Speaking to a small gathering of print, TV journalists and city officials, Mariani said the project -- 5,800 sun-tracking panels financed at no-cost by SunEdison, a Maryland solar energy company, and installed in 90 days by groSolar, a Vermont concern -- was "a natural decision." He added that the notion of being a "steward of the land" includes caring for its water and air "and what we breath here."

The new system will lead to a better quality of life in Vacaville, said Mariani, adding, "We plan to grow with the city of Vacaville."

In brief remarks, Vacaville Mayor Len Augustine said the Mariani solar installation symbolized the 102-year-old company's "progressive" thinking about the future. The mayor's comments were, in part, an allusion to Mariani's father, Paul. Nearly 50 years ago, when irrigation boomed in the Central Valley and California was becoming the major food supplier to America, Paul Mariani installed the first micro-irrigation system in the state. It cut the company's water use by 70 percent at its Santa Clara Valley orchards.

"Mark thinks to the future," Augustine said, adding that Vacaville was something of a hub in California fast-growing solar energy market, exceeded only by Oakland and San Francisco.

Others who have gone "green" in recent months include ALZA Corp., the drug and medical delivery systems firm, which turned on a 1-megawatt facility last year, and the newly built State Compensation Insurance Fund, which in October activated a set of 300-kilowatt panels turned skyward above its parking lot, which can be seen by drivers going north or south along Interstate 505 near I-80.

"It tells companies that we are open for business," Augustine said, then quipped, "We have great sun -- and fog that makes people from San Francisco feel right at home.
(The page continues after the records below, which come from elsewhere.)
(** C9: for every missed_days >= 1, determine_severity returns the record
    built in the loop (keys level, penalty_range, message), with a level in
    {1,2,3} and the penalty range of the tier table; the fallback return,
    which yields the raw table entry, is not reached. *)
Theorem determine_severity_classified (missed_days : Z) :
  (1 <= missed_days)%Z →
  ∃ s : severity,
    determine_severity missed_days = inr (Classified s) ∧
    (level s = 1 ∨ level s = 2 ∨ level s = 3)%Z ∧
    ((missed_days <= 3)%Z → level s = 1%Z ∧ penalty_range s = (1, 2)%Z) ∧
    ((4 <= missed_days <= 7)%Z →
       level s = 2%Z ∧ penalty_range s = (3, 5)%Z) ∧
    ((8 <= missed_days)%Z → level s = 3%Z ∧ penalty_range s = (6, 8)%Z).
Proof.
  intros Hd.
  unfold determine_severity, severity_levels, find_level, le_bound.
  cbn [range penalty message fst snd].
  destruct (Z.leb_spec 1 missed_days) as [_ | ?]; [| lia].
  destruct (Z.leb_spec missed_days 3) as [H3 | H3]; cbn [andb].
  { eexists; split; [reflexivity |]. cbn. repeat split; (lia || auto). }
  destruct (Z.leb_spec 4 missed_days) as [_ | ?]; [| lia].
  destruct (Z.leb_spec missed_days 7) as [H7 | H7]; cbn [andb].
  { eexists; split; [reflexivity |]. cbn. repeat split; (lia || auto). }
  destruct (Z.leb_spec 8 missed_days) as [_ | ?]; [| lia].
  cbn [andb].
  eexists; split; [reflexivity |]. cbn. repeat split; (lia || auto).
Qed.

Lemma determine_severity_classified_witness :
  ∃ s : severity,
    determine_severity 5 = inr (Classified s) ∧
    (level s = 1 ∨ level s = 2 ∨ level s = 3)%Z ∧
    ((5 <= 3)%Z → level s = 1%Z ∧ penalty_range s = (1, 2)%Z) ∧
    ((4 <= 5 <= 7)%Z → level s = 2%Z ∧ penalty_range s = (3, 5)%Z) ∧
    ((8 <= 5)%Z → level s = 3%Z ∧ penalty_range s = (6, 8)%Z).
Proof. apply (determine_severity_classified 5). lia. Defined.

(** Outside the precondition the fallback is what answers. *)
Example determine_severity_zero_days :
  determine_severity 0 =
  inr (RawLevel (LevelData (8%Z, Inf) (6%Z, 8%Z) "Critical Failure")).
Proof. reflexivity. Qed.

End Severity.

(** ** Task ledger *)

Section TaskLedger.
Import TaskManager.

(** A stored task that is already completed is rejected and nothing
    changes. *)
Lemma complete_task_already_completed
    (now : DateTime.datetime) (id category : string) (task stored_task : Task)
    (stored : gmap string Task) (s : Session) :
  tasks s !! category = Some stored →
  stored !! id = Some stored_task →
  is_completed stored_task = true →
  complete_task now id task category s = (AlreadyCompleted, s).
Proof.
  intros Hc Ht Hdone. unfold complete_task. rewrite Hc, Ht, Hdone.
  reflexivity.
Qed.

(** What a successful completion does to the state: the stored task is
    marked completed and base points times the job multiplier are added
    to the task's attribute. *)
Lemma complete_task_awarded
    (now : DateTime.datetime) (id category : string) (task : Task)
    (s s' : Session) (pts : Q) (attr : string) :
  complete_task now id task category s = (Awarded pts attr, s') →
  ∃ stored stored_task,
    tasks s !! category = Some stored ∧
    stored !! id = Some stored_task ∧
    is_completed stored_task = false ∧
    task_attribute stored_task = Some attr ∧
    pts = (default 1%Q (task_points stored_task)
           * Py.get (default ∅ (multipliers (user_data s))) "job" 1)%Q ∧
    tasks s' = <[category := <[id := mark_completed now stored_task]> stored]>
                 (tasks s) ∧
    attributes (user_data s') =
      <[attr := (Py.get (attributes (user_data s)) attr 0 + pts)%Q]>
        (attributes (user_data s)).
Proof.
  unfold complete_task. intros H.
  destruct (tasks s !! category) as [stored |] eqn:Hc; [| discriminate].
  destruct (stored !! id) as [stored_task |] eqn:Ht; [| discriminate].
  destruct (is_completed stored_task) eqn:Hdone; [discriminate |].
  destruct (task_attribute stored_task) as [a |] eqn:Ha; [| discriminate].
  injection H as <- <- <-.
  exists stored, stored_task. repeat split; auto.
Qed.

(** C3: completing the same task twice never double-awards points: after
    a successful completion, a second complete_task on the same id and
    category is rejected as AlreadyCompleted (it returns False) and the
    whole session -- every attribute value, the task record and the rest
    of the user state -- is left as it was. *)
Theorem complete_task_twice_no_double_award
    (now1 now2 : DateTime.datetime) (id category : string) (task1 task2 : Task)
    (s s1 : Session) (pts : Q) (attr : string) :
  complete_task now1 id task1 category s = (Awarded pts attr, s1) →
  complete_task now2 id task2 category s1 = (AlreadyCompleted, s1) ∧
  returned AlreadyCompleted = false.
Proof.
  intros H1.
  destruct (complete_task_awarded _ _ _ _ _ _ _ _ H1)
    as (stored & stored_task & Hc & Ht & _ & _ & _ & Htasks & _).
  split; [| reflexivity].
  eapply complete_task_already_completed.
  - rewrite Htasks. apply lookup_insert_eq.
  - apply lookup_insert_eq.
  - reflexivity.
Qed.

Lemma complete_task_twice_no_double_award_witness :
  let s1 := snd (complete_task 10%Z "daily_1" run_task "daily"
                               one_task_session) in
  complete_task 20%Z "daily_1" run_task "daily" s1 = (AlreadyCompleted, s1) ∧
  returned AlreadyCompleted = false.
Proof.
  intros s1.
  apply (complete_task_twice_no_double_award
           10%Z 20%Z "daily_1" "daily" run_task run_task
           one_task_session s1 (1 * 1)%Q "Physical").
  subst s1. vm_compute. reflexivity.
Defined.

(** The points posted by a completion do not depend on the event or
    streak multiplier slots. *)
Lemma complete_task_ignores_event_and_streak
    (now : DateTime.datetime) (id category : string) (task : Task)
    (s : Session) (m : gmap string Q) (e k : Q) :
  multipliers (user_data s) = Some m →
  fst (complete_task now id task category
         (mkSession
            (set_multipliers (<["event" := e]> (<["streak" := k]> m))
                             (user_data s))
            (tasks s)))
  = fst (complete_task now id task category s).
Proof.
  intros Hm. unfold complete_task. cbn [tasks user_data].
  destruct (tasks s !! category) as [stored |]; [| reflexivity].
  destruct (stored !! id) as [stored_task |]; [| reflexivity].
  destruct (is_completed stored_task); [reflexivity |].
  destruct (task_attribute stored_task); [| reflexivity].
  cbn [fst multipliers set_multipliers]. rewrite Hm. cbn [default].
  unfold Py.get, Datatypes.id.
  rewrite lookup_insert_ne by discriminate.
  rewrite lookup_insert_ne by discriminate.
  reflexivity.
Qed.

(** C1, the code at the failing input: base points 2, job multiplier 1.5
    and event multiplier 2.0 post 3 points (2 x 1.5) to the attribute,
    not 6. *)
Theorem complete_task_posts_three_not_six :
  ∃ s' : Session,
    complete_task 10%Z "weekly_1" two_point_task "weekly" boosted_session
    = (Awarded (2 * 1.5)%Q "Physical", s') ∧
    Py.get (default ∅ (multipliers (user_data boosted_session))) "event" 1
    = 2.0%Q ∧
    attributes (user_data boosted_session) !! "Physical" = Some 0%Q ∧
    attributes (user_data s') !! "Physical" = Some (0 + 2 * 1.5)%Q ∧
    ¬ (0 + 2 * 1.5 == 6)%Q.
Proof.
  eexists. split; [vm_compute; reflexivity |].
  split; [vm_compute; reflexivity |].
  split; [vm_compute; reflexivity |].
  split; [vm_compute; reflexivity |].
  intros H. vm_compute in H. discriminate H.
Qed.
Mariani has put us on the map."

SunEdison, under its solar power purchase agreement, will charge no more than current retail costs for electricity supplied by the seven acres of solar panels. The economic lure for Mariani, of course, was the provision that stabilizes those rates for the life of the contract, 20 years. Most of the savings for Mariani will come during summer months, when PG&E boosts its rates during high-demand hours. On weekends, when the plant is closed, Mariani can sell power from its solar system to the PG&E grid and recoup some costs.

Company spokeswoman Kimberly Hathaway noted that during the first 20 years of production, the zero-emission system will reduce by more than 30 million pounds the amount of carbon dioxide that would have been spewed into the earth's atmosphere if the power had come from fossil fuels.

In an era of fluctuating but mostly historically increasing energy costs, corporate interest in renewable energy sources has burgeoned across the state, country and world, in part because the supply of fossil fuels is finite and diminishing.

In a 2007 report, the U.S. Department of Energy noted that concern over the environmental impact of burning fossil fuels has helped to spur interest in alternative fuels that are less polluting. However, renewable energy sources still make up only a small share of U.S. domestic energy production (about 6.8 percent or excluding hydropower about 4 percent). The major reason for this is the relatively higher cost (in some cases two to four times that of power obtained from traditional fuels).

At the Mariani plant, as it is elsewhere, the solar energy, an increasingly common source of electricity, will be generated using heat and light from the sun. The photovoltaic cells are made of semi-conducting materials that directly convert sunlight to electricity without any harmful waste product.

According to the DOE, the downside to solar energy is its heavy dependence on a range of factors, including location, time of year and weather.